COVID-19 has visited many terrible things upon the world: death and despair; poverty and prejudice; this and countless other half-baked thought pieces. Zoom, however, is not among the endless list of COVID-conjured ills. Instead, it is a flawed messiah for our times — sent forth mysteriously from the godless and impenetrable depths of Silicon Valley. It has revealed to us the nature of our past sins and provided (tech) support in a time of need. Zoom — despite being a poor imitation of the real thing — has maintained our privileged connection to education and exposed the folly of our prior voluntary social distancing from university. For this, we should be grateful.
From the prevailing pre-COVID attitude of students that attendance at university was little more than a necessary inconvenience, it would be reasonable to assume that a waiver of attendance requirements and a move online would be happily welcomed. While student activities such as theatresports withered and Manning closed, we stayed home and listened to lectures as it suited our own very important schedules. Zoom permits the extension of this ideal to previously impossible decadence: dissections at the dinner table, psychology in the bedroom. And yet, there remains something essential missing.
University, it has been revealed, is not merely a utilitarian locus for the transmission of information from one brain to another. It is also, importantly, a place dependent on social interaction. Students and tutors can bristle, tensions can rise in debate. Alliances are forged and friendships formed. Eyes can be rolled and snide comments made.
By contrast, the Zoom tutorial is a ghoulish place. With its peep show aesthetic and disembodied voices, the tutor teaches out into an ether populated only by golems and mature age students who haven’t figured out how to disable their cameras. Before COVID, this and other universities were keen to trumpet technology’s education revolution, with OLEs as the vanguard of a seemingly inevitable digital creep.
However, Zoom’s failings have shown that technology, as it stands, is no replacement for face-to-face education and its inimitable abstractions. For all its dreadful broader consequences, the disruption wrought by COVID may have revealed to students and university administration the folly of a resilement from face-to-face education, in terms of social value, educational purpose and academic outcomes.
While its faults are many, it is nonetheless worth considering where we would be without Zoom. That we can have a discussion as to the worthiness of virtual tutorials is in itself remarkable. While it may be a poor simulation of the real thing, to be able to have virtual tutorials and lectures in which questions can be asked and discussions had in real time is, in a time of strict isolation, critical to the uninterrupted continuation of studies.
Campus is effectively closed and we are confined to our homes, and yet classes can continue on something approaching a normal schedule, transcending closed borders and lockdown orders. Whatever the mysterious technological wizardry is that has allowed the maintenance of our privileged connection to education, it is worthy of appreciation. Default criticism of Zoom as “abhorrent” and “pretty shit” is misplaced. In a global pandemic which defies all adjectives, criticising a tool which permits education to continue relatively uninterrupted is like criticising the pastry selection at the free hotel breakfast: rather missing the point.

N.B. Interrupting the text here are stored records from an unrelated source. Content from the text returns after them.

(** C3 as stated fails in two ways. Once the sparse path is covered: on a
    single link with no downstream neighbour and the sparse path [(0)], the
    candidate list of the committed origin is empty, the fallback is
    disabled, and [predict_path] returns the path [(0)] with probability
    [1.0], not the empty distribution. When the pending anchor is a
    candidate: on the cycle with the sparse path [(0, 1)] and a predictor
    that scores every token [0.0], the largest score among the candidates
    of link [0] is [<= 0], yet the pass commits the anchor [1] and
    [predict_path] returns the path [(0, 1)]. *)
Lemma dead_end_claim_fails :
  (∃ (src : list (list Z)) (st : decoder_state),
     rf_path_generation_method single_link_decoder = "argmax"
     ∧ use_shortest_path single_link_decoder = false
     ∧ encode_discontinuous_path (data_generator single_link_decoder)
         single_link_network single_link_observations 0 = Ok src
     ∧ reaches single_link_decoder single_link_network src [0] 1
         (initial_state single_link_decoder) st
     ∧ (1 < Z.to_nat (rf_max_len single_link_decoder))%nat
     ∧ py_getitem (tgt st) (-1) = Ok 0
     ∧ 0 ≠ rf_token_indexs single_link_decoder bos
     ∧ downstream single_link_network 0 = []
     ∧ predict_path single_link_decoder single_link_network
         single_link_observations 0
       = Ok {[ [0] := 1%float ]}
     ∧ predict_path single_link_decoder single_link_network
         single_link_observations 0
       ≠ Ok ∅)
  ∧ (∃ (src : list (list Z)) (st : decoder_state),
       rf_path_generation_method zero_score_decoder = "argmax"
       ∧ use_shortest_path zero_score_decoder = false
       ∧ encode_discontinuous_path (data_generator zero_score_decoder)
           cycle_network adjacent_observations 0 = Ok src
       ∧ reaches zero_score_decoder cycle_network src [0; 1] 1
           (initial_state zero_score_decoder) st
       ∧ (1 < Z.to_nat (rf_max_len zero_score_decoder))%nat
       ∧ py_getitem (tgt st) (-1) = Ok 0
       ∧ 0 ≠ rf_token_indexs zero_score_decoder bos
       ∧ is_path_subsequence_of_path [0; 1] (tgt st) = false
       ∧ (∃ probs,
            torch_index (predict (model zero_score_decoder) src (tgt st))
              (downstream cycle_network 0) = Ok probs
            ∧ PrimFloat.leb (torch_max probs) 0 = true)
       ∧ decode_step zero_score_decoder cycle_network src [0; 1] st
         = Ok (Continue {| tgt := tgt st ++ [1]; s_path_idx := 2 |})
       ∧ predict_path zero_score_decoder cycle_network adjacent_observations 0
         ≠ Ok ∅).
Proof.
  assert (Hne : ∀ (key : list Z) (r : result (gmap (list Z) float)),
            r = Ok {[ key := 1%float ]} → r ≠ Ok ∅).
  { intros key r -> Heq.
    apply (f_equal (fun r : result (gmap (list Z) float) =>
                      match r with Ok m => m !! key | Raise _ => None end)) in Heq.
    cbn beta iota in Heq.
    rewrite lookup_singleton_eq, lookup_empty in Heq. discriminate. }
  split.
  - eexists. exists {| tgt := [1; 0]; s_path_idx := 1 |}.
    split; [reflexivity|]. split; [reflexivity|].
    split; [vm_compute; reflexivity|].
    split; [eapply reaches_step; [vm_compute; reflexivity|apply reaches_here]|].
    split; [vm_compute; lia|]. split; [reflexivity|].
    split; [vm_compute; discriminate|]. split; [reflexivity|].
    assert (H : predict_path single_link_decoder single_link_network
                  single_link_observations 0 = Ok {[ [0] := 1%float ]})
      by (vm_compute; reflexivity).
    split; [exact H|]. by apply (Hne [0]).
  - eexists. exists {| tgt := [4; 0]; s_path_idx := 1 |}.
    split; [reflexivity|]. split; [reflexivity|].
    split; [vm_compute; reflexivity|].
    split; [eapply reaches_step; [vm_compute; reflexivity|apply reaches_here]|].
    split; [vm_compute; lia|]. split; [reflexivity|].
    split; [vm_compute; discriminate|]. split; [reflexivity|].
    split; [exists [0%float]; split; reflexivity|].
    split; [vm_compute; reflexivity|].
    apply (Hne [0; 1]). vm_compute. reflexivity.
Qed.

Likewise, allegations that Zoom could serve as a Trojan Horse for the University to “splurge on consultants, administrative buildings and their own salaries” seem unreasonable. In trying to maintain teaching and examination with academic integrity, the University is stuck between a pandemic and a hard place. While Zoom, like most things in a global pandemic, is undesirable, any technology which can allow for education to continue should be used to its full extent, just as Sydney University has done. In a time of need, Zoom has, despite its many and well-publicised faults, enabled education to continue largely unabated despite a nationwide lockdown, and for this we should be thankful.
Zoom has many faults which are worthy of critique — privacy issues, lag times and security flaws. But it is these same flaws which have allowed students and, hopefully, universities, to see that an internet connection does not an education make. Nonetheless, in the time of COVID, Zoom is worthy of appreciation for enabling the essential business of education to continue in spite of mandatory social distancing in an unprecedented global pandemic.